(** The enhanced mechanism of PCI Express: the registers of all functions in one
    array, four kilobytes each. *)
Definition ecam_target (o : Z) : PciAddress := PciAddr (o / 2 ^ 20) ((o / 2 ^ 15) mod 2 ^ 5) ((o / 2 ^ 12) mod 2 ^ 3).

Class Ecam (M : Type) `{Machine M} `{ConfigSpace M} (base nbus : Z) := {
  ecam_load w o h : w = 1 \/ w = 2 \/ w = 4 -> 0 <= o < nbus * 2 ^ 20 -> o mod w = 0 ->
    exists h', mm_load w (base + o) h = (le_val (cfg_bytes h (ecam_target o) (o mod 2 ^ 12) w), h') /\ same h h';
  ecam_store w o v h : w = 1 \/ w = 2 \/ w = 4 -> 0 <= o < nbus * 2 ^ 20 -> o mod w = 0 ->
    same (cfg_write (ecam_target o) (o mod 2 ^ 12) (le_bytes (Z.to_nat w) v) h) (mm_store w (base + o) v h)
}.

Lemma land_fc r : 0 <= r < 256 -> Z.land r 0xfc = r - r mod 4.
Proof.
  intros Hr. replace 0xfc with (Z.ldiff (Z.ones 8) (Z.ones 2)) by done. 
  assert (E : Z.land r (Z.ldiff (Z.ones 8) (Z.ones 2)) = Z.shiftl (Z.shiftr r 2) 2).
  { apply Z.bits_inj'. intros n Hn. rewrite Z.land_spec, Z.ldiff_spec, !Z.testbit_ones_nonneg by lia. destruct (Z.ltb_spec n 2).
    - rewrite Z.shiftl_spec_low by lia. by rewrite andb_false_r, andb_false_r.
    - rewrite Z.shiftl_spec, Z.shiftr_spec by lia. replace (n - 2 + 2) with n by lia. destruct (Z.ltb_spec n 8); [by rewrite !andb_true_r|].
      rewrite <- (Z.mod_small r (2 ^ 8)), Z.mod_pow2_bits_high by lia. done. }
  rewrite E, Z.shiftl_mul_pow2, Z.shiftr_div_pow2 by lia. change (2 ^ 2) with 4. pose proof (Z.div_mod r 4). lia.
Qed.

Lemma conf_address_value a r : addr_ok 256 a -> 0 <= r < 256 ->
  conf_address a r = 2 ^ 31 + bus a * 2 ^ 16 + device a * 2 ^ 11 + function a * 2 ^ 8 + (r - r mod 4).
Proof.
  intros (Hb & Hd & Hf) Hr. unfold PCI_DEVICE_MAX, PCI_FUNCTION_MAX in *. unfold conf_address. rewrite land_fc by done.
  assert (Hm : 0 <= r - r mod 4 < 256) by (pose proof (Z.mod_pos_bound r 4); pose proof (Z.mod_le r 4); lia).
  rewrite (Z.lor_comm _ (Z.shiftl 1 31)), <- !Z.lor_assoc.
  rewrite (lor_shiftl (function a)), (lor_shiftl (device a)), (lor_shiftl (bus a)), (lor_shiftl 1) by lia. lia.
Qed.

Lemma ecam_offset_value n a r : addr_ok n a -> 0 <= r < 4096 -> ecam_offset a r = bus a * 2 ^ 20 + device a * 2 ^ 15 + function a * 2 ^ 12 + r.
Proof.
  intros (Hb & Hd & Hf) Hr. unfold PCI_DEVICE_MAX, PCI_FUNCTION_MAX in *. unfold ecam_offset. rewrite <- !Z.lor_assoc.
  rewrite (lor_shiftl (function a)), (lor_shiftl (device a)), (lor_shiftl (bus a)) by lia. lia.
Qed.

(** The address port selects what was asked for. *)
Lemma conf_address_target a r : addr_ok 256 a -> 0 <= r < 256 -> let v := conf_address a r in
  is_u32 v /\ Z.testbit v 31 = true /\ conf_target v = a /\ conf_reg v = r - r mod 4.
Proof.
  intros Ha Hr v. unfold v. rewrite conf_address_value by done. destruct a as [b d f], Ha as (Hb & Hd & Hf). unfold PCI_DEVICE_MAX, PCI_FUNCTION_MAX in *.
  cbn [bus device function] in *. pose proof (Z.div_mod r 4) as Hq. pose proof (Z.mod_pos_bound r 4). set (q := r / 4) in *. set (m := r mod 4) in *.
  assert (Hm : r - m = 4 * q) by lia. rewrite Hm. clearbody q m. split_and!.
  - unfold is_u32. lia.
  - rewrite Z.testbit_true by lia. rewrite <- (Z.div_unique _ (2 ^ 31) 1 (b * 2 ^ 16 + d * 2 ^ 11 + f * 2 ^ 8 + 4 * q)) by lia. done.
  - unfold conf_target. f_equal.
    + rewrite <- (Z.div_unique _ (2 ^ 16) (2 ^ 15 + b) (d * 2 ^ 11 + f * 2 ^ 8 + 4 * q)) by lia.
      rewrite <- (Z.mod_unique _ (2 ^ 8) 128 b) by lia. done.
    + rewrite <- (Z.div_unique _ (2 ^ 11) (2 ^ 20 + b * 2 ^ 5 + d) (f * 2 ^ 8 + 4 * q)) by lia.
      rewrite <- (Z.mod_unique _ (2 ^ 5) (2 ^ 15 + b) d) by lia. done.
    + rewrite <- (Z.div_unique _ (2 ^ 8) (2 ^ 23 + b * 2 ^ 8 + d * 2 ^ 3 + f) (4 * q)) by lia.
      rewrite <- (Z.mod_unique _ (2 ^ 3) (2 ^ 20 + b * 2 ^ 5 + d) f) by lia. done.
  - unfold conf_reg. rewrite <- (Z.div_unique _ 4 (2 ^ 29 + b * 2 ^ 14 + d * 2 ^ 9 + f * 2 ^ 6 + q) 0) by lia.
    rewrite <- (Z.mod_unique _ (2 ^ 6) (2 ^ 23 + b * 2 ^ 8 + d * 2 ^ 3 + f) q) by lia. done.
Qed.

Lemma ecam_offset_target n a r : addr_ok n a -> 0 <= r < 4096 -> let o := ecam_offset a r in
  0 <= o < n * 2 ^ 20 /\ ecam_target o = a /\ o mod 2 ^ 12 = r.
Proof.
  intros Ha Hr o. unfold o. rewrite (ecam_offset_value n) by done. destruct a as [b d f], Ha as (Hb & Hd & Hf). unfold PCI_DEVICE_MAX, PCI_FUNCTION_MAX in *.
  cbn [bus device function] in *. split_and!; [lia|lia| |].
  - unfold ecam_target. f_equal.
    + rewrite <- (Z.div_unique _ (2 ^ 20) b (d * 2 ^ 15 + f * 2 ^ 12 + r)) by lia. done.
    + rewrite <- (Z.div_unique _ (2 ^ 15) (b * 2 ^ 5 + d) (f * 2 ^ 12 + r)) by lia. rewrite <- (Z.mod_unique _ (2 ^ 5) b d) by lia. done.
    + rewrite <- (Z.div_unique _ (2 ^ 12) (b * 2 ^ 8 + d * 2 ^ 3 + f) r) by lia. rewrite <- (Z.mod_unique _ (2 ^ 3) (b * 2 ^ 5 + d) f) by lia. done.
  - rewrite <- (Z.mod_unique _ (2 ^ 12) (b * 2 ^ 8 + d * 2 ^ 3 + f) r) by lia. done.
Qed.

Section access.
Context {M : Type} `{Machine M} `{ConfigSpace M} `{!ConfigPorts M}.

(** Selecting a register. *)
Lemma select_ok a r h : addr_ok 256 a -> 0 <= r < 256 ->
  exists h', outdw PCI_IO_CONFADD (conf_address a r) h = Ret (tt, h') /\ same h h' /\ confadd h' = conf_address a r.
Proof.
  intros Ha Hr. destruct (conf_address_target a r Ha Hr) as (Hu & _). unfold outdw, modify. rewrite u32_small by done.
  destruct (confadd_write (conf_address a r) h Hu) as [E S]. eexists. split; [done|]. done.
Qed.

Lemma legacy_read w a r h : w = 1 \/ w = 2 \/ w = 4 -> addr_ok 256 a -> reg_ok 256 r w ->
  exists h', (outdw PCI_IO_CONFADD (conf_address a r) ;> (fun h => Ret (io_in w (PCI_IO_CONFDATA + r mod 4) h))) h = Ret (le_val (cfg_bytes h a r w), h') /\ same h h'.
Proof.
  intros Hw Ha (Hr0 & Hr1 & Hrm). assert (Hr : 0 <= r < 256) by lia. destruct (conf_address_target a r Ha Hr) as (_ & B31 & Et & Er).
  destruct (select_ok a r h Ha Hr) as (h1 & E1 & S1 & C1). rewrite (mbind_run _ _ _ _ _ E1).
  destruct (confdata_read w (r mod 4) h1 Hw) as (h2 & E2 & S2).
  - apply Z.mod_pos_bound. lia.
  - destruct Hw as [->|[->| ->]]; Z.to_euclidean_division_equations; lia.
  - destruct Hw as [->|[->| ->]]; Z.to_euclidean_division_equations; lia.
  - by rewrite C1.
  - exists h2. rewrite E2, C1, Et, Er. replace (r - r mod 4 + r mod 4) with r by lia. rewrite <- S1. split; [done|]. by rewrite S1.
Qed.

Lemma legacy_write w a r v h : w = 1 \/ w = 2 \/ w = 4 -> addr_ok 256 a -> reg_ok 256 r w ->
  exists h', (outdw PCI_IO_CONFADD (conf_address a r) ;> modify (io_out w (PCI_IO_CONFDATA + r mod 4) v)) h = Ret (tt, h') /\
    same (cfg_write a r (le_bytes (Z.to_nat w) v) h) h'.
Proof.
  intros Hw Ha (Hr0 & Hr1 & Hrm). assert (Hr : 0 <= r < 256) by lia. destruct (conf_address_target a r Ha Hr) as (_ & B31 & Et & Er).
  destruct (select_ok a r h Ha Hr) as (h1 & E1 & S1 & C1). rewrite (mbind_run _ _ _ _ _ E1).
  eexists. split; [done|]. rewrite S1. pose proof (confdata_write w (r mod 4) v h1 Hw) as Hx. rewrite C1, Et, Er in Hx.
  replace (r - r mod 4 + r mod 4) with r in Hx by lia. apply Hx; [apply Z.mod_pos_bound; lia| | |done].
  all: destruct Hw as [->|[->| ->]]; Z.to_euclidean_division_equations; lia.
Qed.

Lemma legacy_host_ok : host_ok 256 (legacy_host (M := M)).
Proof.
  constructor; cbn [read8 read16 read32 write8 write16 write32 bus_num legacy_host].
  - intros a r h Ha Hr. unfold pci_legacy_read_config_reg8. rewrite Z.rem_mod_nonneg by (destruct Hr; lia). apply legacy_read; auto.
  - intros a r h Ha Hr. unfold pci_legacy_read_config_reg16. rewrite Z.rem_mod_nonneg by (destruct Hr; lia). apply legacy_read; auto.
  - intros a r h Ha Hr. unfold pci_legacy_read_config_reg32. destruct (legacy_read 4 a r h) as (h' & E & S); [auto|done|done|].
    destruct Hr as (_ & _ & Hm). rewrite Hm, Z.add_0_r in E. by exists h'.
  - intros a r v h Ha Hr Hv. unfold pci_legacy_write_config_reg8, outb, u8. rewrite Z.rem_mod_nonneg by (destruct Hr; lia).
    rewrite (Z.mod_small v) by lia. apply legacy_write; auto.
  - intros a r v h Ha Hr Hv. unfold pci_legacy_write_config_reg16, outw, u16. rewrite Z.rem_mod_nonneg by (destruct Hr; lia).
    rewrite (Z.mod_small v) by lia. apply legacy_write; auto.
  - intros a r v h Ha Hr Hv. unfold pci_legacy_write_config_reg32. destruct (legacy_write 4 a r v h) as (h' & E & S); [auto|done|done|].
    destruct Hr as (_ & _ & Hm). rewrite Hm, Z.add_0_r in E. exists h'. split; [|done]. rewrite <- E. unfold outdw at 2. by rewrite (u32_small v).
Qed.

Section mapped.
Context {base nbus : Z} `{!Ecam M base nbus}.

Lemma ecam_aligned a r w : w = 1 \/ w = 2 \/ w = 4 -> addr_ok nbus a -> reg_ok 4096 r w -> ecam_offset a r mod w = 0.
Proof.
  intros Hw Ha (Hr0 & Hr1 & Hrm). rewrite (ecam_offset_value nbus) by (done || lia). destruct Hw as [->|[->| ->]]; Z.to_euclidean_division_equations; lia.
Qed.

Lemma mapped_read w a r h : w = 1 \/ w = 2 \/ w = 4 -> addr_ok nbus a -> reg_ok 4096 r w ->
  exists h', mm_load w (base + ecam_offset a r) h = (le_val (cfg_bytes h a r w), h') /\ same h h'.
Proof.
  intros Hw Ha Hr. assert (Hr' : 0 <= r < 4096) by (destruct Hr; lia). destruct (ecam_offset_target nbus a r Ha Hr') as (Ho & Et & Er).
  destruct (ecam_load w (ecam_offset a r) h Hw Ho) as (h' & E & S); [by apply ecam_aligned|]. rewrite Et, Er in E. by exists h'.
Qed.
Definition get_bus (b : Z) : hw state USBBus := fun s => obind (of_option (zget (usb_bus (dhw s)) b)) (fun x => Ret (x, s)).
Definition put_bus (b : Z) (x : USBBus) : hw state unit := fun s =>
  obind (of_option (zset (usb_bus (dhw s)) b x)) (fun t => Ret (tt, Driver (dpool s) (dlocal s) (UsbSys t (usb_devs (dhw s)) (u_hw (dhw s))))).
Definition get_dev (p : Z) : hw state USBDevice := fun s => obind (of_option (usb_devs (dhw s) !! p)) (fun x => Ret (x, s)).
Definition put_dev (p : Z) (x : USBDevice) : hw state unit := fun s =>
  Ret (tt, Driver (dpool s) (dlocal s) (UsbSys (usb_bus (dhw s)) (<[p := x]> (usb_devs (dhw s))) (u_hw (dhw s)))).
Definition mem (a n : Z) : hw state (list Z) := fun s => Ret (ram_get a n s, s).
Definition byte_at (a : Z) : hw state Z := l <~ mem a 1; mret (le_val l).
Definition half_at (a : Z) : hw state Z := l <~ mem a 2; mret (le_val l).

(** The array of packets has a page of its own, which holds 256 of them. *)
Definition submit (bus addr endpoint : Z) (packets : list USBPacket) (num : Z) : hw state Z :=
  page <~ d_kalloc;
  mlift (if zlen packets <=? 256 then Ret tt else Fault) ;>
  b <~ get_bus bus;
  status <~ transfer_packet (hcdriver (hc_driver b)) (hc_private b) addr endpoint (take (Z.to_nat num) packets);
  d_kfree page ;>
  mret status.

Definition usb_control_transfer_in (bus addr endpoint setup payload size : Z) : hw state Z :=
  let '(packets, pid) := packets_in setup payload size in submit bus addr endpoint packets pid.

Definition usb_control_transfer_nodata (bus addr endpoint setup : Z) : hw state Z := submit bus addr endpoint (packets_nodata setup) 2.

(** ** request.c *)

Definition USB_REQUEST_DIR_DEVICE_TO_HOST : Z := 0x80.
Definition USB_REQUEST_DIR_HOST_TO_DEVICE : Z := 0.
Definition USB_REQUEST_TYPE_STANDARD : Z := 0.
Definition USB_REQUEST_TYPE_CLASS : Z := 0x20.
Definition USB_REQUEST_RECP_OTHER : Z := 3.
Definition USB_REQUEST_SET_ADDRESS : Z := 5.
Definition USB_REQUEST_GET_DESCRIPTOR : Z := 6.
Definition USB_REQUEST_SET_CONFIGURATION : Z := 9.
Definition USB_DESCRIPTOR_DEVICE : Z := 1.
Definition USB_DESCRIPTOR_CONFIGURATION : Z := 2.
Definition USB_DESCRIPTOR_INTERFACE : Z := 4.

(** [USBSetupData]. *)
Definition setup_data (bm_request_type b_request w_value w_index w_length : Z) : list Z :=
  [u8 bm_request_type; u8 b_request] ++ le_bytes 2 (u16 w_value) ++ le_bytes 2 (u16 w_index) ++ le_bytes 2 (u16 w_length).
┄┄┄┄┄┄┄┄┄┄
Exercise goal: Once the line with "- intros a r h Ha Hr. unfold pci_legacy_read_config_reg32." is found in the records above, print exactly that line and every line after it through the line with "intros Hw Ha Hr.".

Solution to the problem:
  - intros a r h Ha Hr. unfold pci_legacy_read_config_reg32. destruct (legacy_read 4 a r h) as (h' & E & S); [auto|done|done|].
    destruct Hr as (_ & _ & Hm). rewrite Hm, Z.add_0_r in E. by exists h'.
  - intros a r v h Ha Hr Hv. unfold pci_legacy_write_config_reg8, outb, u8. rewrite Z.rem_mod_nonneg by (destruct Hr; lia).
    rewrite (Z.mod_small v) by lia. apply legacy_write; auto.
  - intros a r v h Ha Hr Hv. unfold pci_legacy_write_config_reg16, outw, u16. rewrite Z.rem_mod_nonneg by (destruct Hr; lia).
    rewrite (Z.mod_small v) by lia. apply legacy_write; auto.
  - intros a r v h Ha Hr Hv. unfold pci_legacy_write_config_reg32. destruct (legacy_write 4 a r v h) as (h' & E & S); [auto|done|done|].
    destruct Hr as (_ & _ & Hm). rewrite Hm, Z.add_0_r in E. exists h'. split; [|done]. rewrite <- E. unfold outdw at 2. by rewrite (u32_small v).
Qed.

Section mapped.
Context {base nbus : Z} `{!Ecam M base nbus}.

Lemma ecam_aligned a r w : w = 1 \/ w = 2 \/ w = 4 -> addr_ok nbus a -> reg_ok 4096 r w -> ecam_offset a r mod w = 0.
Proof.
  intros Hw Ha (Hr0 & Hr1 & Hrm). rewrite (ecam_offset_value nbus) by (done || lia). destruct Hw as [->|[->| ->]]; Z.to_euclidean_division_equations; lia.
Qed.

Lemma mapped_read w a r h : w = 1 \/ w = 2 \/ w = 4 -> addr_ok nbus a -> reg_ok 4096 r w ->
  exists h', mm_load w (base + ecam_offset a r) h = (le_val (cfg_bytes h a r w), h') /\ same h h'.
Proof.
  intros Hw Ha Hr. assert (Hr' : 0 <= r < 4096) by (destruct Hr; lia). destruct (ecam_offset_target nbus a r Ha Hr') as (Ho & Et & Er).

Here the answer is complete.